(** C5: for every list input the wind normalizer does not abort; an element
    whose speed or density does not coerce is skipped, only elements with a
    coerced speed above 0 are kept, and the qualifying samples are returned
    in the order of the input: all of them when there are at most 60, and
    otherwise the 60 that remain after dropping the earliest ones; the
    unavailable value when there is none.  The example of the specification
    gives exactly one sample, speed 400.0 and density 5.0, and of 65
    qualifying elements the first 5 are dropped. *)
Theorem wind_samples_normalised (self : t) (data : list json)
  (H : session self (noaa_base self ++ "json/rtsw/rtsw_wind_1m.json") None
         = Ok (JList data)) :
  get_solar_wind_data self
    = Ok (match qualifying data with
          | [] => JNull
          | _ => JList (py_last 60 (qualifying data))
          end) /\
  (qualifying data <> [] -> (List.length (qualifying data) <= 60)%nat ->
   get_solar_wind_data self = Ok (JList (qualifying data))) /\
  ((60 < List.length (qualifying data))%nat ->
   exists dropped kept,
     qualifying data = dropped ++ kept /\ List.length kept = 60%nat /\
     get_solar_wind_data self = Ok (JList kept)) /\
  (forall r, In r (qualifying data) ->
     exists d speed density,
       In d data /\
       coerced "proton_speed" d = Some speed /\
       coerced "proton_density" d = Some density /\
       f_gt speed (f_of_Z 0) = true /\
       r = JObj [("time_tag", field "time_tag" JNull d);
                 ("speed", JFloat speed); ("density", JFloat density)]) /\
  get_solar_wind_data (serving (Ok (JList wind_example)))
    = Ok (JList [JObj [("time_tag", JNull); ("speed", JFloat (f_of_Z 400));
                       ("density", JFloat (f_of_Z 5))]]) /\
  get_solar_wind_data (serving (Ok (JList wind_batch)))
    = Ok (JList (map batch_sample (seq 5 60))).
Proof.
  assert (Hget : get_solar_wind_data self
                 = Ok (match qualifying data with
                       | [] => JNull
                       | _ => JList (py_last 60 (qualifying data))
                       end)).
  { unfold get_solar_wind_data. rewrite (make_request_ok _ _ _ H). cbn [bind].
    rewrite wind_loop_qualifying. cbn [bind].
    destruct (qualifying data); reflexivity. }
  split; [exact Hget|]. split; [|split; [|split; [|split]]].
  - intros Hne Hlen. rewrite Hget.
    destruct (qualifying data) as [|r q] eqn:E; [contradiction|].
    rewrite py_last_short by exact Hlen. reflexivity.
  - intros Hlen.
    exists (firstn (List.length (qualifying data) - 60) (qualifying data)),
           (py_last 60 (qualifying data)).
    split; [symmetry; apply py_last_suffix|].
    split; [rewrite py_last_length; lia|].
    rewrite Hget.
    destruct (qualifying data) as [|r q] eqn:E; [simpl in Hlen; lia|].
    reflexivity.
  - intros r. apply qualifying_In.
  - vm_compute. reflexivity.
  - vm_compute. reflexivity.
Qed.

Lemma wind_samples_normalised_witness :
  List.length wind_batch = 65%nat /\
  get_solar_wind_data (serving (Ok (JList wind_batch)))
    = Ok (JList (map batch_sample (seq 5 60))) /\
  get_solar_wind_data (serving (Ok (JList wind_example)))
    = Ok (JList [JObj [("time_tag", JNull); ("speed", JFloat (f_of_Z 400));
                       ("density", JFloat (f_of_Z 5))]]).
Proof.
  split; [reflexivity|]. split.
  - rewrite (proj1 (@wind_samples_normalised (serving (Ok (JList wind_batch)))
                      wind_batch eq_refl)).
    vm_compute. reflexivity.
  - rewrite (proj1 (@wind_samples_normalised (serving (Ok (JList wind_example)))
                      wind_example eq_refl)).
    vm_compute. reflexivity.
Defined.

End FetcherSpec.

(** ** The sparkline and the wind plot *)

Module PlotterSpec.

Import Plotter Reference.

Lemma mapM_Forall_out {A B : Type} (f : A -> result B) (P : B -> Prop) (l : list A) :
  (forall a b, f a = Ok b -> P b) ->
  forall bs, mapM f l = Ok bs -> Forall P bs.
Proof.
  intros Hf. induction l as [|a l IH]; intros bs H; simpl in H.
  - injection H as <-. constructor.
  - destruct (f a) as [b|e] eqn:Ha; simpl in H; [|discriminate].
    destruct (mapM f l) as [bs'|e]; simpl in H; [|discriminate].
    injection H as <-. constructor; [exact (Hf _ _ Ha) | apply IH; reflexivity].
Qed.

(** When [_normalize] returns, it returns one index per value. *)
Lemma normalize_length (values : list pyfloat) (length : Z) (idxs : list Z) :
  _normalize values length = Ok idxs -> List.length idxs = List.length values.
Proof.
  destruct values as [|v0 vs]; [intros [= <-]; reflexivity|].
  unfold _normalize. destruct (f_eq _ _).
  - intros [= <-]. simpl. f_equal. apply repeat_length.
  - apply mapM_length.
Qed.

(** A character taken from the palette is one of its eight glyphs. *)
Lemma spark_char_palette (i : Z) (c : N) : spark_char i = Ok c -> In c _SPARK_CHARS.
Proof.
  unfold spark_char. destruct (_ && _); [|discriminate].
  destruct (nth_error _ _) as [c'|] eqn:E; [|discriminate].
  intros [= <-]. exact (nth_error_In _ _ E).
Qed.

(** When [sparkline] returns, it returns one glyph of the palette per
    value. *)
Lemma sparkline_length (values : list pyfloat) (sline : list N) :
  sparkline values = Ok sline ->
  List.length sline = List.length values /\
  Forall (fun c => In c _SPARK_CHARS) sline.
Proof.
  unfold sparkline. intros H.
  destruct (_normalize values levels) as [idxs|e] eqn:Hn; [|discriminate].
  cbn [bind] in H. split.
  - rewrite (mapM_length _ _ H). exact (normalize_length _ _ Hn).
  - exact (mapM_Forall_out spark_char _ idxs spark_char_palette H).
Qed.

(** The speeds 5, 1 and 9 are at the levels 3, 0 and 7. *)
Lemma sparkline_example :
  _normalize [f_of_Z 5; f_of_Z 1; f_of_Z 9] levels = Ok [3; 0; 7]%Z /\
  sparkline [f_of_Z 5; f_of_Z 1; f_of_Z 9] = Ok [0x2584; 0x2581; 0x2588]%N.
Proof. split; vm_compute; reflexivity. Qed.

(** The degenerate series: every value at the middle level. *)
Lemma sparkline_flat : sparkline [f_of_Z 3; f_of_Z 3] = Ok [0x2585; 0x2585]%N.
Proof. vm_compute. reflexivity. Qed.

(** A series with an infinite value makes [int] raise. *)
Lemma sparkline_infinite_raises :
  sparkline [S754_infinity false; f_of_Z 400] = Raise ValueError.
Proof. vm_compute. reflexivity. Qed.

(** The level is computed in floating point: for 0.0, 0.3 and 2.1 the
    quotient 0.3 / 2.1 times 7 rounds to 1.0, and the middle value is at
    level 1. *)
Lemma normalize_rounds :
  (v1 <- float_of_string "0.0" ;; v2 <- float_of_string "0.3" ;;
   v3 <- float_of_string "2.1" ;; _normalize [v1; v2; v3] levels)
  = Ok [0; 1; 7]%Z.
Proof. vm_compute. reflexivity. Qed.

(** C4: the sparkline does not have one glyph per value for every list of
    numbers.  [_normalize] documents indices between 0 and length-1 for a
    list of floats, and the empty list does give the empty glyph string;
    but for the two finite floats 2^1023 and -2^1023 the difference of the
    extremes overflows to infinity, the quotient of the two infinities is
    nan, and [int] raises [ValueError]: no glyph string is returned. *)
Theorem sparkline_range_overflow :
  sparkline [] = Ok [] /\
  is_binary64 two_1023 = true /\ is_binary64 (SFopp two_1023) = true /\
  is_finite two_1023 /\ is_finite (SFopp two_1023) /\
  py_min two_1023 [SFopp two_1023] = SFopp two_1023 /\
  py_max two_1023 [SFopp two_1023] = two_1023 /\
  f_sub two_1023 (SFopp two_1023) = S754_infinity false /\
  f_div (S754_infinity false) (S754_infinity false) = Ok S754_nan /\
  _normalize [two_1023; SFopp two_1023] levels = Raise ValueError /\
  sparkline [two_1023; SFopp two_1023] = Raise ValueError.
Proof.
  split; [reflexivity|].
  split; [vm_compute; reflexivity|].
  split; [vm_compute; reflexivity|].
  split; [exact I|]. split; [exact I|].
  repeat split; vm_compute; reflexivity.
Qed.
:::
#### [Task description]
Give only a number, the count of lines above that include the string "match".

#### [Response to this exercise]
2